- [EXTRACTED DATA]:
------

(** * Real-time chat relay: validation, presence registry, session handlers

    A shallow embedding of
      - [src/validation/schemas.ts]   (Zod schemas and the [validate] helper),
      - [src/services/user.service.ts] ([InMemoryUserStore], [UserService]),
      - [src/services/message.service.ts] ([MessageService]),
      - [src/socket/handlers.ts]      (the Socket.IO event handlers),
    followed by the properties of the presence registry and of the
    room-broadcast protocol.

    JavaScript strings are modelled as [string]; a character stands for the
    UTF-16 code unit of the same number, so the model covers the strings
    whose code units lie in U+0000..U+00FF. *)

From Stdlib Require Import Ascii String NArith Lia.
From stdpp Require Import base option list strings gmap.

Local Open Scope string_scope.

(* ===================================================================== *)
(** ** JavaScript string primitives *)
(* ===================================================================== *)

Module JsString.

Definition code_unit (c : ascii) : N := N_of_ascii c.

Definition in_range (lo hi : N) (c : ascii) : bool :=
  ((lo <=? code_unit c) && (code_unit c <=? hi))%N.

(** ECMAScript [WhiteSpace] and [LineTerminator] code units below U+0100:
    TAB, LF, VT, FF, CR, SP and NBSP. *)
Definition is_whitespace (c : ascii) : bool :=
  in_range 9 13 c || (code_unit c =? 32)%N || (code_unit c =? 160)%N.

(** Characters below U+0100 that have a lowercase mapping: the letters
    A-Z and U+00C0..U+00DE without the multiplication sign U+00D7. *)
Definition has_lower (c : ascii) : bool :=
  in_range 65 90 c || (in_range 192 222 c && negb (code_unit c =? 215)%N).

Definition lower_char (c : ascii) : ascii :=
  if has_lower c then ascii_of_N (code_unit c + 32) else c.

(** [String.prototype.toLowerCase] *)
Fixpoint toLowerCase (s : string) : string :=
  match s with
  | EmptyString => EmptyString
  | String c s' => String (lower_char c) (toLowerCase s')
  end.

(** [String.prototype.trimStart] *)
Fixpoint trimStart (s : string) : string :=
  match s with
  | EmptyString => EmptyString
  | String c s' => if is_whitespace c then trimStart s' else s
  end.

(** [String.prototype.trimEnd] *)
Fixpoint trimEnd (s : string) : string :=
  match s with
  | EmptyString => EmptyString
  | String c s' =>
      match trimEnd s' with
      | EmptyString => if is_whitespace c then EmptyString else String c EmptyString
      | r => String c r
      end
  end.

(** [String.prototype.trim] *)
Definition trim (s : string) : string := trimEnd (trimStart s).

(** [s.replace(/c/g, r)] for a one-character pattern [c] and a
    replacement [r] without [$] patterns. *)
Fixpoint replaceAll (c : ascii) (r : string) (s : string) : string :=
  match s with
  | EmptyString => EmptyString
  | String d s' =>
      if Ascii.eqb d c then r +:+ replaceAll c r s'
      else String d (replaceAll c r s')
  end.

(** Every character of [s] satisfies [p]. *)
Fixpoint all_chars (p : ascii -> bool) (s : string) : bool :=
  match s with
  | EmptyString => true
  | String c s' => p c && all_chars p s'
  end.

(** [c] occurs in [s]. *)
Fixpoint occurs (c : ascii) (s : string) : bool :=
  match s with
  | EmptyString => false
  | String d s' => Ascii.eqb d c || occurs c s'
  end.

(** [/^[class]+$/.test(s)]: without the [m] flag [$] matches at the end
    of the input only. *)
Definition matches_plus (class : ascii -> bool) (s : string) : bool :=
  match s with
  | EmptyString => false
  | _ => all_chars class s
  end.

(** The first, respectively the last, character of [s] is whitespace. *)
Definition starts_ws (s : string) : bool :=
  match s with
  | EmptyString => false
  | String c _ => is_whitespace c
  end.
Lemma tidy_singleSpaced (s : jsstring) :
  tidy s -> forall prev, singleSpaced prev s = true.
Proof.
  intros (Hhead & _ & Hspace & Hapart).
  assert (Hgen : forall t front,
             s = front ++ t ->
             forall prev,
               (prev = true ->
                forall c rest, t = c :: rest -> isWhiteSpace c = false) ->
               singleSpaced prev t = true).
  { induction t as [|c t IH]; intros front E prev Hprev; [reflexivity|].
    simpl. destruct (isWhiteSpace c) eqn:Hc.
    - destruct prev; [now rewrite (Hprev eq_refl c t eq_refl) in Hc|].
      simpl. rewrite (Hspace c); [|rewrite E; apply in_elt|exact Hc].
      simpl. apply (IH (front ++ [c])); [now rewrite <- app_assoc|].
      intros _ b rest ->. now apply (Hapart front c b rest).
    - apply (IH (front ++ [c])); [now rewrite <- app_assoc|]. discriminate. }
  intros prev. destruct prev; [|now apply (Hgen s [])].
  apply (Hgen s []); [reflexivity|]. intros _. exact Hhead.
Qed.

(** X2.  [cleanText] leaves a normalised text as it is; so cleaning twice
    is cleaning once. *)
Theorem cleanText_idempotent :
  (forall s, tidy s -> cleanText s = s)
  /\ (forall text, cleanText (cleanText text) = cleanText text).
Proof.
  assert (Hfix : forall s, tidy s -> cleanText s = s).
  { intros s Ht. rewrite cleanText_eq.
    destruct Ht as (Hhead & Hlast & Hrest) eqn:E. clear E.
    rewrite trim_fixed by assumption.
    apply replaceRuns_fixed, tidy_singleSpaced.
    repeat split; try assumption; apply Hrest. }
  split; [exact Hfix|]. intros text. apply Hfix, cleanText_is_tidy.
Qed.

Lemma cleanText_idempotent_witness :
  cleanText (js "Tres bien") = js "Tres bien".
Proof.
  apply (proj1 cleanText_idempotent).
  split; [|split; [|split]].
  - intros c rest E. injection E as <- _. reflexivity.
  - intros front c E.
    change (js "Tres bien") with (js "Tres bie" ++ [110%N]) in E.
    apply app_inj_tail in E as [_ <-]. reflexivity.
  - intros c Hin Hc. vm_compute in Hin.
    repeat (destruct Hin as [<-|Hin]; [first [reflexivity|discriminate]|]).
    contradiction.
  - intros front a b back E Ha.
    apply (singleSpaced_apart (js "Tres bien") false front a b back);
      [reflexivity|exact E|exact Ha].
Defined.

Lemma cleanText_nil (text : jsstring) :
  cleanText text = [] <-> allWhite text = true.
Proof.
  rewrite cleanText_eq. split.
  - intros H. apply trim_nil. now apply replaceRuns_nil.
  - intros H. apply trim_nil in H. now rewrite H.
Qed.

------

- [WORK INSTRUCTION]: Wherever the string "first" occurs in the entries, copy that whole line.

- [YOUR RESPONSE]:
(** The first, respectively the last, character of [s] is whitespace. *)
    repeat (destruct Hin as [<-|Hin]; [first [reflexivity|discriminate]|]).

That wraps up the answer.